Em questão, uma "concepção de cidade". O que se quer?
Entregar a cidade aos negócios ou às pessoas? Dá para
combinar os dois? Dá, mas numa "cidade de direitos".
Freixo cita exemplos concretos: "Em Londres, por lei,
metade das moradias da Vila Olímpica foi destinada à
população de baixa renda. A Vila dos Jogos
Pan-Americanos na Barra foi toda jogada para o mercado
imobiliário."
Na
área dos transportes públicos, "enfrentar o poder das
empresas de ônibus, reunidas na Federação dos
Transportes (FETRANSPOR)." Os consórcios funcionam como
um cartel, impondo tarifas escorchantes, recusando-se a
aceitar o bilhete único, praticado, há anos, nas grandes
capitais do mundo.

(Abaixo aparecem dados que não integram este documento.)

(** What the constructor is given reads back through the properties of
    the new device: owner, name and log level; the MTU reads 1500, the
    flag and the lists read unset and empty; the resolver, when there is
    one, gets exactly one call, [IncDeviceCount]. *)
Theorem constructor_reads_back
    creator path devtype devname res level (sender : string) (s : @state R) :
  let c := NetCfgDevice_new creator path devtype devname res level s in
  exists d,
    run_outcome c = Ret d
    /\ Forall (fun expected =>
                 run_outcome (callback_get_property d sender (fst expected) (run_state c))
                 = Ret (snd expected))
              [("owner", GVUInt32 creator); ("device_name", GVString devname);
               ("log_level", GVUInt32 level); ("mtu", GVUInt32 1500);
               ("active", GVBoolean false); ("acl", GVUInt32v []);
               ("dns_search", GVStrv []); ("ipv4_addresses", GVStrv [])]
    /\ resolver_calls (run_trace c) =
       match res with
       | Some h => [(h, CallIncDeviceCount)]
       | None => []
       end.
Proof.
  cbv zeta. rewrite New_run. eexists. split; [reflexivity|].
  split; [repeat constructor | destruct res; reflexivity].
Qed.

End PropertyCallbacks.

(** ** Further facts: sequences of calls on a counting resolver *)

Section Sequences.

Context {R : Type} `{ResolverCounter R}.
Variable host : Host.

(** A device that is the only one on its resolver: [Disable] calls
    [Restore], and the owner's [Destroy] after it decrements the count
    and calls [Restore] a second time. *)
Theorem disable_then_destroy_restores_twice
    (d : NetCfgDevice) conn sender params (s : state) (h : handle) :
  resolver d = Some h ->
  GetDeviceCount (heap s h) = 1%nat ->
  GetUID host sender = owner d ->
  let r1 := callback_method_call host d conn sender "Disable" params s in
  let r2 := callback_method_call host d conn sender "Destroy" params (run_state r1) in
  resolver_calls (run_trace r1 ++ run_trace r2) =
  [(h, CallRestore); (h, CallDecDeviceCount); (h, CallRestore)]
  /\ self (run_state r2) = None
  /\ GetDeviceCount (heap (run_state r2) h) = 0%nat.
Proof.
  intros Hres Hcount Howner. apply N.eqb_eq in Howner. cbv zeta.
  rewrite Disable_run, Hres, Hcount. cbn [Nat.leb run_state run_trace fst snd].
  rewrite Destroy_run, Hres, Howner. cbv zeta. cbn [heap].
  rewrite update_same.
  set (r1 := fst (Restore (heap s h))).
  assert (Hr1 : GetDeviceCount r1 = 1%nat)
    by (unfold r1; rewrite count_Restore; exact Hcount).
  assert (Hdec : GetDeviceCount (DecDeviceCount r1) = 0%nat).
  { pose proof (count_Dec r1) as Hd. rewrite Hr1 in Hd. specialize (Hd Nat.lt_0_1). lia. }
  rewrite Hdec. cbn [Nat.eqb run_state run_trace fst snd self heap].
  rewrite !resolver_calls_app, update_same, count_Restore, Hdec.
  split; [|split; reflexivity].
  destruct (snd (Restore (heap s h))), (snd (Restore (DecDeviceCount r1))); reflexivity.
Qed.

(** Constructing a device on a resolver and destroying it (by its
    creator) leaves every device count as it was; [Restore] is called on
    the way exactly when no other device was counted. *)
Theorem construct_then_destroy_restores_count
    creator path devtype devname (h : handle) level conn sender params (s : state) :
  GetUID host sender = creator ->
  let c := NetCfgDevice_new creator path devtype devname (Some h) level s in
  exists d,
    run_outcome c = Ret d
    /\ let r := callback_method_call host d conn sender "Destroy" params (run_state c) in
       self (run_state r) = None
       /\ (forall h', GetDeviceCount (heap (run_state r) h') = GetDeviceCount (heap s h'))
       /\ resolver_calls (run_trace c ++ run_trace r) =
          (h, CallIncDeviceCount) :: (h, CallDecDeviceCount)
          :: (if (GetDeviceCount (heap s h) =? 0)%nat then [(h, CallRestore)] else []).
Proof.
  intros Howner. apply N.eqb_eq in Howner. cbv zeta.
  rewrite New_run. eexists. split; [reflexivity|].
  cbn [run_state run_trace fst snd].
  rewrite Destroy_run. cbn [owner resolver]. rewrite Howner. cbv zeta. cbn [heap].
  rewrite update_same.
  assert (Hdec : GetDeviceCount (DecDeviceCount (IncDeviceCount (heap s h)))
                 = GetDeviceCount (heap s h)).
  { pose proof (count_Dec (IncDeviceCount (heap s h))) as Hd.
    rewrite count_Inc in Hd. specialize (Hd (Nat.lt_0_succ _)). lia. }
  rewrite Hdec.
  assert (Hcounts : forall (r' : R) h',
             GetDeviceCount r' = GetDeviceCount (heap s h) ->
             GetDeviceCount (update h r' (heap s) h') = GetDeviceCount (heap s h')).
  { intros r' h' Hr'. destruct (Nat.eq_dec h h') as [<-|Hne].
    - rewrite update_same. exact Hr'.
    - rewrite update_other by exact Hne. reflexivity. }
  assert (Hover : forall (r1 r2 : R) (m : handle -> R) h',
             update h r2 (update h r1 m) h' = update h r2 m h').
  { intros r1 r2 m h'. unfold update. destruct (Nat.eqb h h'); reflexivity. }
  destruct (GetDeviceCount (heap s h) =? 0)%nat;
    cbn [run_state run_trace fst snd self heap];
    (split; [reflexivity|]); split.
  - intros h'. rewrite !Hover. apply Hcounts. rewrite count_Restore. exact Hdec.
  - destruct (snd (Restore (DecDeviceCount (IncDeviceCount (heap s h))))); reflexivity.
  - intros h'. rewrite Hover. apply Hcounts. exact Hdec.
  - reflexivity.
Qed.

(** Two devices on one resolver whose count is 2: [Disable] of the first
    makes no resolver call, [Destroy] of the second decrements without
    restoring, and [Destroy] of the first decrements and restores: one
    [Restore] in all, after the last decrement. *)
Theorem shared_resolver_is_restored_once
    (dA dB : NetCfgDevice) conn senderA senderB params (s : state) (h : handle) :
  resolver dA = Some h ->
  resolver dB = Some h ->
  GetDeviceCount (heap s h) = 2%nat ->
  GetUID host senderA = owner dA ->
  GetUID host senderB = owner dB ->
  let r1 := callback_method_call host dA conn senderA "Disable" params s in
  let r2 := callback_method_call host dB conn senderB "Destroy" params (run_state r1) in
  let r3 := callback_method_call host dA conn senderA "Destroy" params (run_state r2) in
  resolver_calls (run_trace r1 ++ run_trace r2 ++ run_trace r3) =
  [(h, CallDecDeviceCount); (h, CallDecDeviceCount); (h, CallRestore)]
  /\ GetDeviceCount (heap (run_state r3) h) = 0%nat.
Proof.
  intros HresA HresB Hcount HownerA HownerB.
  apply N.eqb_eq in HownerA. apply N.eqb_eq in HownerB. cbv zeta.
  rewrite Disable_run, HresA, Hcount. cbn [Nat.leb run_state run_trace fst snd].
  rewrite Destroy_run, HresB, HownerB. cbv zeta.
  assert (Hdec1 : GetDeviceCount (DecDeviceCount (heap s h)) = 1%nat).
  { pose proof (count_Dec (heap s h)) as Hd. rewrite Hcount in Hd.
    specialize (Hd Nat.lt_0_2). lia. }
  rewrite Hdec1. cbn [Nat.eqb run_state run_trace fst snd heap].
  rewrite Destroy_run, HresA, HownerA. cbv zeta. cbn [heap].
  rewrite update_same.
  assert (Hdec2 : GetDeviceCount (DecDeviceCount (DecDeviceCount (heap s h))) = 0%nat).
  { pose proof (count_Dec (DecDeviceCount (heap s h))) as Hd. rewrite Hdec1 in Hd.
    specialize (Hd Nat.lt_0_1). lia. }
  rewrite Hdec2. cbn [Nat.eqb run_state run_trace fst snd heap].
  rewrite update_same, count_Restore, Hdec2.
  split; [|reflexivity].
  destruct (snd (Restore (DecDeviceCount (DecDeviceCount (heap s h))))); reflexivity.
Qed.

Em jogo, o "modelo rodoviário". O
atual tem custo alto, polui e inferniza a vida das
pessoas. Por que não viabilizar o transporte sobre
trilhos? As vans assumiriam uma vocação "complementar",
organizando-se licitações individuais, para neutralizar
o poder das milícias.
Finalmente,
em relação à segurança, é falso dizer que se trata de
matéria exclusiva do estado. As milícias fundamentam seu
poder em atividades econômicas que se efetuam em
territórios determinados. Ora, tais atividades e
territórios são - ou deveriam ser - regulados pela
autoridade municipal. Haveria um largo campo a ser aí
explorado, sempre em parceria com os governos estadual e
federal, sem nenhuma conciliação com as milícias.
Selecionei
cinco questões essenciais. É clara, em todas elas, a
vontade de mudança, respeitando-se os valores
democráticos. A marca rebelde contra o marasmo, um
sistema exaurido que se repete e se rotiniza à custa das
grandes maiorias.
Mas
os sinais de rebeldia aparecem principalmente na
mobilização e no incentivo à auto-organização das
gentes. A recuperação da militância gratuita e
espontânea, motivada por valores - políticos e éticos.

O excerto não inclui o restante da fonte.